Design analysis and optimisation of the self-rectifying impulse turbine for ocean wave energy conversion using computational fluid dynamics and experimental analysis

The worldwide strategic nature of energy, global warming, as well as political instability in major oil producing regions, requires the identification and commercial development of alternative energies, as a matter of great importance. Wave energy is one alternative that offers a very large potential resource. One of the more explored wave energy device concepts is the Oscillating Water Column (OWC). OWC based wave energy plants convert wave energy into low pressure pneumatic power in the form of bi-directional air flow. Self-rectifying turbines, such as the Wells and impulse turbines, are then used to extract mechanical shaft power from this oscillating flow. Due to the poor starting characteristics and narrow operating range of the Wells turbine, the impulse turbine, which is self-starting and has a wider operating range, has the potential to become the standard self-rectifying turbine for OWC based power plants. However, the peak efficiency of the impulse turbine is currently lower than the Wells turbine peak efficiency.

In order to increase the peak efficiency of the impulse turbine, Computational Fluid Dynamics (CFD) techniques have been employed in this research to investigate the effect on turbine performance of specific parameters of the rotor and guide vane arrangement. Although the airflow over the turbine will be bidirectional and unsteady in nature, for this CFD analysis only steady, unidirectional flow was considered. The computational modelling techniques were validated by conducting a comparison of predicted results and actual experimental data collected at the University of Limerick using the original impulse turbine.

2D CFD models were initially used to investigate the effect of blade thickness and inlet/outlet angle at three radial sections of the rotor blade. The 2D CFD analysis of each section revealed that optimisation of individual blade sections could lead to an improvement in the performance of the turbine. It was also found that a taper in blade thickness and a variation in inlet angle from hub to tip resulted in an improvement over the current, constant section, turbine blade.

Upon completion of the 2D CFD work the optimised 2D sections were combined to form a 3D model of the blade. This allowed subsequent 3D CFD analysis to be carried out, to quantitatively evaluate the performance of the proposed geometry compared to the original blade geometry as well as investigating additional parameters such as blade sweep angle and guide vane setting angle for incorporation of the optimised impulse turbine into a variable-pitch controlled guide vane system. Complex 3D CFD models were created that included tip-clearance. These models allowed an analysis of the effects of tip-leakage flows present in the original and optimised impulse turbine. The addition of an oversized tip-cap onto the blade tip was also studied. The 3D CFD models confirmed the improvement in efficiency predicted by the optimisation conducted using 2D models and demonstrated the effectiveness of the tip-caps in reducing tip-leakage flows and subsequent losses in the optimised impulse turbine.
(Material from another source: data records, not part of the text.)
(** Writing the bytes [seg] in place at offset [off] of [s]: what the caller
    sees in [s] after a callee modified the slice [s[off:off+len(seg)]]. *)
Definition overwrite {A} (s : list A) (off : nat) (seg : list A) : list A :=
  take off s ++ seg ++ drop (off + length seg) s.

(** ** Searching, as [bytes.Index] and [bytes.IndexByte]

    [None] is Go's [-1]. *)
Fixpoint prefixb (p l : bytes) : bool :=
  match p, l with
  | [], _ => true
  | x :: p, y :: l => (x =? y) && prefixb p l
  | _ :: _, [] => false
  end.

Fixpoint index_of (sep l : bytes) : option nat :=
  if prefixb sep l then Some 0%nat
  else match l with
       | [] => None
       | _ :: l => S <$> index_of sep l
       end.

Fixpoint index_byte (c : byte) (l : bytes) : option nat :=
  match l with
  | [] => None
  | x :: l => if x =? c then Some 0%nat else S <$> index_byte c l
  end.

Fixpoint last_index_byte (c : byte) (l : bytes) : option nat :=
  match l with
  | [] => None
  | x :: l => match last_index_byte c l with
              | Some i => Some (S i)
              | None => if x =? c then Some 0%nat else None
              end
  end.

(** ** Generic lemmas and automation

    [go] is the hint database of the facts about slices and lengths that the
    components use without naming them; [len] is its rewriting counterpart. *)
Create HintDb go discriminated.
#[export] Hint Constants Opaque : go.
Create Rewrite HintDb len.

Section len.
Context {A : Type}.
Implicit Types l k : list A.

Lemma len_nil : len (@nil A) = 0.
Proof. done. Qed.
Lemma len_cons x l : len (x :: l) = 1 + len l.
Proof. unfold len. cbn [length]. lia. Qed.
Lemma len_app l k : len (l ++ k) = len l + len k.
Proof. unfold len. rewrite length_app. lia. Qed.
Lemma len_nonneg l : 0 <= len l.
Proof. unfold len. lia. Qed.
Lemma len_take n l : len (take n l) = Z.min (Z.of_nat n) (len l).
Proof. unfold len. rewrite length_take. lia. Qed.
Lemma len_drop n l : len (drop n l) = Z.max 0 (len l - Z.of_nat n).
Proof. unfold len. rewrite length_drop. lia. Qed.
Lemma len_0_inv l : len l = 0 -> l = [].
Proof. destruct l; [done|]. rewrite len_cons. pose proof (len_nonneg l). lia. Qed.
End len.
Lemma elem_of_drop_l {A} (x : A) n (l : list A) : x ∈ drop n l -> x ∈ l.
Proof. intros Hx. rewrite <- (take_drop n l). apply elem_of_app. by right. Qed.

#[export] Hint Rewrite @len_nil @len_cons @len_app @len_take @len_drop : len.
#[export] Hint Resolve len_nonneg : go.

(** Arithmetic goals about lengths. *)
Ltac len_lia :=
  autorewrite with len in *;
  repeat match goal with
         | l : list ?A |- _ =>
             lazymatch goal with
             | _ : 0 <= len l |- _ => fail
             | _ => pose proof (len_nonneg l)
             end
         end;
  unfold len in *; rewrite ?length_app in *; cbn [length] in *; lia.

Section slices.
Context {A : Type}.
Implicit Types s t : list A.
(* ===== verification/Sockaddr.v ===== *)
(** Socket addresses (src/internal/socktoaddr.go), and the address of a client
    (src/redis/client.go, lines 40 to 52): from the resolved address of package
    net to a [syscall.Sockaddr], and back to what is shown.

    The names of the network interfaces are the system's: a parameter. *)

From S2P Require Import Prelude.

(** [syscall.Sockaddr]: the three types that the code looks at, and any other. *)
Inductive Sockaddr :=
| SockaddrInet4 (Port : Z) (Addr : bytes)
| SockaddrInet6 (Port : Z) (ZoneId : Z) (Addr : bytes)
| SockaddrUnix (Name : bytes)
| SockaddrOther.

(** [net.TCPAddr] and [net.UnixAddr]. *)
Record TCPAddr := mkTCPAddr { IP : bytes; Port : Z; Zone : bytes }.
Inductive Addr := ATCP (a : TCPAddr) | AUnix (Net Name : bytes).

(** [copy(dst[:], src)] into an array of [n] zero bytes. *)
Definition copy_into (n : nat) (src : bytes) : bytes := take n (src ++ replicate n 0).

Section addr.
(** [net.InterfaceByIndex]: the name, unless it fails. *)
Context (InterfaceByIndex : Z -> option bytes).

Definition SockaddrToAddr (sa : Sockaddr) : option Addr :=
  match sa with
  | SockaddrInet4 port addr => Some (ATCP (mkTCPAddr ([] ++ addr) port []))
  | SockaddrInet6 port zoneId addr =>
      let zone := [] in
      let zone := if negb (zoneId =? 0)
                  then match InterfaceByIndex zoneId with Some name => name | None => zone end else zone in
      Some (ATCP (mkTCPAddr ([] ++ addr) port zone))
  | SockaddrUnix name => Some (AUnix (bs "unix") name)
  | SockaddrOther => None
  end.

(** The address that [NewClient] keeps. *)
Definition client_addr (taddr : TCPAddr) : Sockaddr :=
  if len taddr.(IP) =? 4 then SockaddrInet4 taddr.(Port) (copy_into 4 taddr.(IP))
  else SockaddrInet6 taddr.(Port) 0 (copy_into 16 taddr.(IP)).

(** [activateFreeConn]: the family of the socket. *)
Inductive family := AF_INET | AF_INET6.
Definition socket_family (sa : Sockaddr) : family :=
  match sa with SockaddrInet6 _ _ _ => AF_INET6 | _ => AF_INET end.

(** ** Lemmas *)

Lemma copy_into_exact n src : length src = n -> copy_into n src = src.
Proof using. intros Hl. unfold copy_into. by apply take_app_length'. Qed.

Lemma length_copy_into n src : length (copy_into n src) = n.
Proof using. unfold copy_into. rewrite length_take, length_app, length_replicate. lia. Qed.

(** ** Theorems *)

(** A client connects to the address that was resolved: what it shows is that
    address and port again, the array has the length that the family of its socket
    asks for, and an address that was resolved to nothing is the wildcard of IPv6;
    only the zone of a link-local address is lost, which the kernel needs. *)
Theorem client_addr_shown (a : TCPAddr) :
  length a.(IP) = 4%nat \/ length a.(IP) = 16%nat \/ a.(IP) = [] ->
  SockaddrToAddr (client_addr a)
  = Some (ATCP (mkTCPAddr (if bool_decide (a.(IP) = []) then replicate 16 0 else a.(IP)) a.(Port) [])) /\
  match client_addr a with
  | SockaddrInet4 _ x => socket_family (client_addr a) = AF_INET /\ length x = 4%nat
  | SockaddrInet6 _ z x => socket_family (client_addr a) = AF_INET6 /\ length x = 16%nat /\ z = 0
  | _ => False
  end.
Proof using.
  intros Hl. unfold client_addr, len. destruct Hl as [Hl|[Hl|Hl]].
  - rewrite Hl. change (Z.of_nat 4 =? 4) with true. cbv iota. rewrite copy_into_exact by done.
    rewrite bool_decide_false by (intros E; by rewrite E in Hl). done.
  - rewrite Hl. change (Z.of_nat 16 =? 4) with false. cbv iota. rewrite copy_into_exact by done.
    rewrite bool_decide_false by (intros E; by rewrite E in Hl). done.
  - rewrite Hl, bool_decide_true by done. by split.
Qed.

(** The zone of a peer's address is the name of its interface, if it has one. *)
Theorem SockaddrToAddr_zone port z addr a :
  SockaddrToAddr (SockaddrInet6 port z addr) = Some (ATCP a) ->
  a.(Zone) = if z =? 0 then [] else default [] (InterfaceByIndex z).
Proof using. cbn. intros [= <-]. cbn. destruct (z =? 0); cbn; [done|]. by destruct (InterfaceByIndex z). Qed.
End addr.

Lemma client_addr_shown_witness :
  SockaddrToAddr (fun _ => None) (client_addr (mkTCPAddr [127; 0; 0; 1] 6379 []))
  = Some (ATCP (mkTCPAddr [127; 0; 0; 1] 6379 [])) /\
  socket_family (client_addr (mkTCPAddr [127; 0; 0; 1] 6379 [])) = AF_INET.
Proof.
  destruct (client_addr_shown (fun _ => None) (mkTCPAddr [127; 0; 0; 1] 6379 [])) as [E [F _]]; [by left|].
  split; [exact E|exact F].
Defined.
The computational models predicted an improvement in the region of 5.6 % in the peak efficiency for the optimised impulse turbine with FGVs.

A comprehensive experimental analysis was conducted using a 0.6 m experimental model of the optimised impulse turbine rotor with blades constructed from ABS plastic and a steel sheet tip-cap attached using a two part structural adhesive. Experimentation was conducted using two guide vane configurations, fixed guide vanes (FGVs) and variable-pitch controlled guide vanes (VPCGVs). Initially steady flow conditions were utilised to establish optimum parameters. In the case of the impulse turbine with FGVs, a series of steady flow experiments with a range of velocities were used to establish a va=7 m/s to be the steady velocity that produced the maximum peak efficiency of 51 %. In the case of VPCGVs steady flow experiments were used to investigate the effect of nozzle and diffuser setting angle on the performance of the optimised impulse turbine. A nozzle angle of 15° and diffuser setting angle of 60° were determined to produce the optimum efficiency, of 67.7 % for this impulse rotor with VPCGVs.
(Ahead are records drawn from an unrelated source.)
Lemma spans_lookup pre args i a :
  args !! i = Some a ->
  exists u v, pre ++ bulks args = u ++ a ++ v /\ spans (len pre) args !! i = Some (len u, len a).
Proof.
  revert pre i. induction args as [|b args IH]; intros pre i Hi; [done|].
  destruct i as [|i]; cbn in Hi.
  - injection Hi as ->. exists (pre ++ resp_header 36 (len a)), (crlf ++ bulks args).
    split; [rewrite bulks_cons; unfold bulk; by app_norm|]. simpl. by rewrite len_app.
  - destruct (IH (pre ++ bulk b) i Hi) as (u & v & Huv & Hs). exists u, v.
    rewrite bulks_cons. rewrite <- app_assoc in Huv. split; [done|].
    simpl. by rewrite <- len_app.
Qed.

(** The invariant of the entries of [ai]: each was read at offset [p.1] with an
    announced length [L], possibly negative, whose end lies in the input. *)
Definition entry (inp : bytes) (p : Z * Z) (L : Z) : Prop :=
  p.2 = u32 L /\ L <= 2 ^ 32 - 1 /\ 0 <= p.1 /\ 0 <= p.1 + L /\
  p.1 + L + 2 <= len inp /\ p.1 <= len inp.
Definition entries_ok (inp : bytes) (r : Redis) : Prop :=
  Forall (fun p => exists L, entry inp p L) r.(ai).

Lemma readBulk_entries inp r r' :
  cursor_ok inp r -> entries_ok inp r -> readBulk inp r = Ok r' -> entries_ok inp r'.
Proof.
  intros Hc He Hb. pose proof (readBulk_outcome inp r Hc) as Ho. rewrite Hb in Ho.
  inversion Ho; subst. unfold entries_ok in *. cbn. apply Forall_app. split; [done|].
  apply Forall_singleton. exists length_. unfold entry, cursor_ok in *. cbn. lia.
Qed.

Lemma readBulks_entries todo inp r r' res :
  cursor_ok inp r -> entries_ok inp r -> readBulks todo inp r = (r', res) -> entries_ok inp r'.
Proof.
  revert r. induction todo as [|todo IH]; intros r Hc He; simpl; [by intros [= <- _]|].
  destruct (readBulk inp r) as [r1|e| |] eqn:Hb; try by intros [= <- _].
  intros Hr. eapply IH; [..|exact Hr].
  - by eapply readBulk_cursor.
  - by eapply readBulk_entries.
Qed.

(** A length that reaches back before the buffer. *)
Lemma readBulk_negative inp r L w :
  cursor_ok inp r ->
  readByteAndNumberCrLf 36 (drop (Z.to_nat r.(read)) inp) = Ok (L, w) ->
  r.(read) + w + L < 0 -> readBulk inp r = Panic.
Proof.
  intros [Hr Hl] Hh Hx.
  destruct (readHeader_cases 36 ltac:(done) (drop (Z.to_nat r.(read)) inp))
    as [H|[H|[[e H]|(v & w' & H & Hw & Hv)]]]; rewrite Hh in H; try done.
  - injection H as -> ->. lia.
  - injection H as <- <-. rewrite len_drop in Hw.
    unfold strconv.minInt64, strconv.maxInt64 in Hv.
    destruct (slice_from_is_Some inp r.(read) Hr) as [rest Hrest].
    apply slice_from_Some in Hrest as Hd. destruct Hd as [_ Hd].
    unfold readBulk. rewrite Hrest, Hd. cbn [checked rbind]. rewrite Hh. cbn [rbind].
    destruct (Z.eqb_spec w 0); [lia|]. destruct (Z.ltb_spec (2 ^ 32 - 1) L); [lia|].
    cbn zeta. rewrite (i64_small (r.(read) + w + L)) by lia. rewrite i64_small by lia.
    destruct (Z.ltb_spec (len inp) (r.(read) + w + L + 2)); [lia|].
    unfold at_ at 1. by rewrite bool_decide_false by lia.
Qed.

(** ** Properties *)

(** reading the next argument panics exactly when its header announces a
    negative length that reaches back before the start of the buffer. *)
Theorem readBulk_panic_iff inp r :
  cursor_ok inp r ->
  readBulk inp r = Panic <->
  exists length_ w,
    readByteAndNumberCrLf 36 (drop (Z.to_nat r.(read)) inp) = Ok (length_, w) /\
    r.(read) + w + length_ < 0.
Proof.
  intros Hc. pose proof (readBulk_outcome inp r Hc) as Ho. split.
  - intros Hb. rewrite Hb in Ho. inversion Ho; eauto.
  - intros (L & w & Hh & Hx). by apply (readBulk_negative inp r L w).
Qed.

Lemma readBulk_panic_iff_witness :
  let inp := bs "*1" ++ crlf ++ bs "$-100" ++ crlf in
  let r := mkRedis [] 4 1 [] in
  cursor_ok inp r /\ readBulk inp r = Panic.
Proof.
  intros inp r. assert (cursor_ok inp r) as Hc by (unfold cursor_ok; vm_compute; intuition congruence).
  split; [exact Hc|]. apply (readBulk_panic_iff inp r Hc).
  exists (-100), 7. split; [by vm_compute|]. vm_compute. reflexivity.
Defined.

(** [Get] of an argument whose announced length was not negative returns its
    bytes; of an argument accepted with a negative length it panics, because the
    32-bit sum of start and length wraps below the start. *)
Theorem Get_entry r i p L :
  len r.(data) < 2 ^ 32 -> at_ r.(ai) i = Some p -> entry r.(data) p L ->
  Get r i
  = if L <? 0 then Panic
    else Ok (Some (take (Z.to_nat L) (drop (Z.to_nat p.1) r.(data)))).
Proof.
  intros Hl Hi (Hn & HL & Ha & Hx & Hend & Hal). unfold Get.
  assert (i < len r.(ai)) as Hil.
  { unfold at_ in Hi. case_bool_decide; [|done]. apply lookup_lt_Some in Hi.
    unfold len. lia. }
  destruct (Z.ltb_spec i (len r.(ai))); [|lia]. rewrite Hi. cbn [checked rbind].
  assert (u32 (p.1 + p.2) = p.1 + L) as ->.
  { rewrite Hn. unfold u32. rewrite Zplus_mod_idemp_r. apply Z.mod_small. lia. }
  destruct (Z.ltb_spec L 0).
  - unfold slice. by rewrite bool_decide_false by lia.
  - unfold slice. rewrite bool_decide_true by lia. cbn [checked rbind].
    do 3 f_equal. lia.
Qed.

Lemma Get_entry_witness :
  let d := bs "*1" ++ crlf ++ bs "$-2" ++ crlf in
  let r := mkRedis d 9 1 [(9, 2 ^ 32 - 2)] in
  entry d (9, 2 ^ 32 - 2) (-2) /\ Get r 0 = Panic.
Proof.
  intros d r.
  assert (entry d (9, 2 ^ 32 - 2) (-2)) as He by (vm_compute; intuition congruence).
  split; [exact He|].
  apply (Get_entry r 0 (9, 2 ^ 32 - 2) (-2) eq_refl eq_refl He).
Defined.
The performance characteristics of the optimised impulse turbine were also compared to that of the original impulse turbine for a range of flow conditions. Experimental data for the original impulse turbine was taken from all available sources. It was determined, that under all conditions considered and with both guide vanes configurations, that the optimised impulse turbine exhibited a higher peak and average efficiency than the original impulse turbine. The improvement achieved was between 2.5 % and 6.2 % depending on flow conditions and guide vanes configuration.